In P2P systems of the first generation (also known as unstructured P2P systems - Napster, Gnutella, Kazaa, ...) the procedure relied on simple principles such as access to a centralized database storing the directory (information regarding the localization of files), or the propagation of a request message to all –or a part of all– the peers in the network (flooding). Such search schemes are not scalable. Recently more sophisticated P2P architectures were proposed, in which a fully distributed localization directory is maintained by the peers. Very efficient location procedures were proposed for structured (or Distributed Hash Tables –DHT– based) systems. CAN, Chord, and Pastry [4][5][6] are example of recently proposed structured P2P systems which provide scalable distributed object location and routing substrates for wide-area P2P file-sharing, but also for other applications like fully distributed fault-tolerant file storage services [7].
Applications
After the first wave of P2P file-sharing applications, which often reaches the attention of mass media for they were used to exchange illegal contents, the P2P communication paradigm is starting to be used in different applications. Live media streaming and on-demand streaming services are expected to benefit from the P2P approach. In the Internet, media streaming applications are based on the traditional client-server model. This approach leads to limitations on the performance because the server represents a single point of failure and high rate network access is costly. On-demand streaming refers to the distribution of pre-recorded contents where required streams of different users are not synchronized. Work on Application Level Multicast (ALM, e.g., Scribe [8]) is relevant to streaming. IP Multicast is difficult to use in geographical domains, since it is not fully supported by many routers on the Internet,. There are two general approaches in realizing ALM: tree-building (e.g. Scribe) and flooding (e.g. CAN-Multicast). In the first case, a single overlay network is built and each multicast group is defined via a spanning tree on it, while in the second each group is defined by a different overlay network and the overlay network is used as a broadcast medium.
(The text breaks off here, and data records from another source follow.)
Lemma promoting_zero e k c f0 f :
  promotable e -> promoting e k f0 f -> PTE.dataChunks e !! k = Some c -> validb c = true ->
  is_const_0_pred c = true ->
  exists f', add_chunk now (nextParent f0) e k f = Ok f' /\ promoting e (S k) f0 f'.
Proof.
  intros [_ Hcs _] [Q0 Q1 Q2 (o & Q3 & Q4 & Q5 & Q6 & Q7 & Q8) Q9 Q10 [Q11 Q12] Q13] Hc Hv Hz.
  pose proof (lookup_lt_Some _ _ _ Hc) as Hlt. rewrite (CacheLine.wf_length _ Hcs) in Hlt.
  assert (line_chunk c) as Lc by (eapply Forall_lookup_1; [apply Hcs|done]).
  unfold add_chunk. rewrite Hc. cbn [deref mbind res_bind].
  rewrite is_valid_legal by auto with pmweaver. cbn [mbind res_bind]. rewrite Hv, Hz, Q3.
  cbn [andb deref mbind res_bind].
  assert (P.chunks o !! k = Some (marked_chunk c)) as Hck
    by (rewrite Q7 by done; by apply marked_lookup).
  change (CacheLine.dataChunks (P.cacheline o)) with (P.chunks o).
  rewrite (modify_ok _ _ _ _ (zero_chunk (marked_chunk c)) Hck) by (by rewrite set_data_ok).
  cbn [mbind res_bind].
  assert (P.dataComplete o !! k = Some false) as Hd.
  { rewrite (lk_data _ _ Q4). change (replicate DATA_CHUNK_COUNT false !! k = Some false).
    by apply lookup_replicate_2. }
  destruct (zero_parent_like o k (marked_chunk c)) as [Hlike Hview];
    [apply Q4|done|by rewrite (proj1 (marked_valid c))|done|].
  set (o' := P.with_chunks _ o) in *. eexists. split; [reflexivity|].
  destruct Q1 as (g & p & h & ->).
  split; cbn [pendingTable parents with_pending with_stats with_nextParent] in *.
  - done.
  - by exists (fun st => Stats.incr "constant0Prediction" (g st)), p, (<[nextParent f0 := o']> h).
  - eapply pend_ok_len; [|by eapply pend_ok_like]. lia.
  - exists o'. rewrite lookup_insert_eq. split; [done|]. split; [by eapply like_trans|].
    split; [done|]. split; [done|].
    change (P.chunks o') with (<[k := zero_chunk (marked_chunk c)]> (P.chunks o)). split.
    + intros i Hi. rewrite list_lookup_insert_ne by lia. apply Q7. lia.
    + intros i c' Hi Hc' Hv' Hz'. destruct (decide (i = k)) as [->|Hne]; [exact Hview|].
      unfold CacheLine.view. rewrite list_lookup_insert_ne by done. apply (Q8 i c'); [lia|done..].
  - intros j Hj. rewrite lookup_insert_ne by done. by apply Q9.
  - intros pc u Hu Hpar. specialize (Q10 pc u Hu Hpar). case_match; [lia|done].
  - split; [done|lia].
  - intros Hroom pc. rewrite Q13 by done. rewrite (awaited_step k _ e c Hc).
    unfold word_entry. cbn [snd]. rewrite Hv, Hz. cbn. by rewrite app_nil_r.
Qed.

Lemma promoting_word e k c f0 f :
  promotable e -> promoting e k f0 f -> countable f0 -> PTE.dataChunks e !! k = Some c ->
  validb c = true -> is_const_0_pred c = false ->
  exists f', add_chunk now (nextParent f0) e k f = Ok f' /\ promoting e (S k) f0 f'.
Proof.
  intros [Hpat Hcs _] [Q0 Q1 Q2 (o & Q3 & Q4 & Q5 & Q6 & Q7 & Q8) Q9 Q10 [Q11 Q12] Q13] Hcnt Hc Hv Hz.
  pose proof (lookup_lt_Some _ _ _ Hc) as Hlt. rewrite (CacheLine.wf_length _ Hcs) in Hlt.
  assert (line_chunk c) as Lc by (eapply Forall_lookup_1; [apply Hcs|done]).
  assert (source_ok width 0 c) as Hsrc
    by (apply (pa_words _ _ Hpat); [by eapply list_elem_of_lookup_2|done]).
  assert (set_chunk_type DATA c = c) as Hdata.
  { destruct Lc as [Ht|[Ht _]]; [unfold validb in Hv; by rewrite Ht in Hv|]. destruct c; cbn in *.
    by rewrite Ht. }
  assert (chunkType c = DATA) as Hty by (by rewrite <- Hdata).
  unfold add_chunk. rewrite Hc. cbn [deref mbind res_bind].
  rewrite is_valid_legal by auto with pmweaver. cbn [mbind res_bind]. rewrite Hv, Hz, Hdata.
  cbn [andb]. set (u := U.of_chunk c (Some (nextParent f0)) (Z.of_nat k)).
  change (U.chunk u) with c. rewrite (so_offset _ _ _ Hsrc). cbn [assert_that mbind res_bind].
  rewrite (source_pc 0 c Hsrc). cbn [mbind res_bind].
  rewrite (proj2 (Z.eqb_neq _ _) (so_pc_nonzero _ _ _ Hsrc)). cbn [negb assert_that mbind res_bind].
  unfold DATA_CHUNK_COUNT in Hlt.
  destruct (add_entry_ok u (generatingPC c) (FixedSizeQueue.queue (writeHistoryBuffer f))
    (pendingTable f) (parents f) (nextParent f0 + 1) (17 * nextParent f0 + 1 + Z.of_nat k))
    as (p' & E & Hp' & [M1 M2 M3 M4]); [done|..].
  - apply (promoted_entry_ok 0 c _ _ _ o); try done; [apply Q4|lia|]. rewrite Hty, Nat2Z.id.
    rewrite (lk_shape _ _ Q4). unfold PT.shape. rewrite list_lookup_fmap.
    rewrite (marked_lookup e k c Hc). cbn. by rewrite (proj1 (proj2 (marked_valid c))), Hv.
  - unfold inside. change (chunkType (U.chunk u)) with (chunkType c). rewrite Hty. apply Hsrc.
  - exists (nextParent f0), o. split; [done|]. split; [done|]. unfold open_in.
    change (chunkType (U.chunk u)) with (chunkType c). rewrite Hty, (lk_data _ _ Q4).
    change (PT.slot u) with (Z.to_nat (Z.of_nat k)). rewrite Nat2Z.id.
    change (replicate DATA_CHUNK_COUNT false !! k = Some false). apply lookup_replicate_2. 
    unfold DATA_CHUNK_COUNT. lia.
  - apply Hsrc.
  - lia.
  - unfold countable, is_u64 in *. lia.
  - intros pc' x Hx Hk. unfold PT.key in Hk.
    change (chunkType (U.chunk u)) with (chunkType c) in Hk. rewrite Hty in Hk.
    change (PT.slot u) with (Z.to_nat (Z.of_nat k)) in Hk. rewrite Nat2Z.id in Hk. injection Hk as Hpar Hslot.
    specialize (Q10 pc' x Hx Hpar). unfold PT.key in Q10. cbn in Q10. rewrite Hslot in Q10. lia.
  - unfold add_pending. rewrite E. cbn [mbind res_bind]. eexists. split; [reflexivity|].
    destruct Q1 as (g & p & h & ->).
    split; cbn [pendingTable parents with_pending with_stats with_nextParent] in *.
    + done.
    + by exists g, p', h.
    + by replace (17 * nextParent f0 + 1 + Z.of_nat (S k))
        with (17 * nextParent f0 + 1 + Z.of_nat k + 1) by lia.
    + exists o. repeat (split; [done|]). split; [intros i Hi; apply Q7; lia|].
      intros i c' Hi Hc' Hv' Hz'. destruct (decide (i = k)) as [->|]; [congruence|].
      apply (Q8 i c'); [lia|done..].
    + done.
    + intros pc x Hx Hpar. destruct (M1 pc x Hx) as [Hold|[-> _]].
      * specialize (Q10 pc x Hold Hpar). case_match; [lia|done].
      * unfold PT.key. change (chunkType (U.chunk u)) with (chunkType c). rewrite Hty. cbn [snd].
        change (PT.slot u) with (Z.to_nat (Z.of_nat k)). lia.
    + split; [congruence|lia].
    + intros Hroom pc. rewrite M2 by lia. rewrite !Q13 by done.
      rewrite (awaited_step k _ e c Hc), filter_app. unfold word_entry. cbn [snd fst].
      rewrite Hv, Hz, Hdata. cbn [andb negb]. fold u. change (option_list (Some u)) with [u].
      rewrite filter_cons, filter_nil. change (of_pc pc u) with (generatingPC c = pc).
      repeat case_decide; subst; rewrite ?app_nil_r, ?app_assoc; done.
Qed.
The distribution of streaming media content is one of the most bandwidth intensive services available on the Internet [9], and many other applications and protocols have been proposed. Coolstreaming [10], a totally distributed streaming platform for live events with interesting features like the buffer map representation, and SplitStream [11], based on the ALM proposed in Scribe, are just two of the published approaches. In 2002, Microsoft Research presented CoopNet [12], combining both aspects of content distribution mentioned before. The Cooperative Network of CoopNet addresses the problem of overloaded servers, having its clients cooperating with each other to distribute content via caching schemes. Slightly different approaches to live streaming are presented in GnuStream [13] (built on Gnutella). It is a receiver-driven media streaming system: the receiver aggregates the bandwidth available from a dynamic set of senders, achieving load distribution and fast reaction to sender capacity and on/off-line status changes.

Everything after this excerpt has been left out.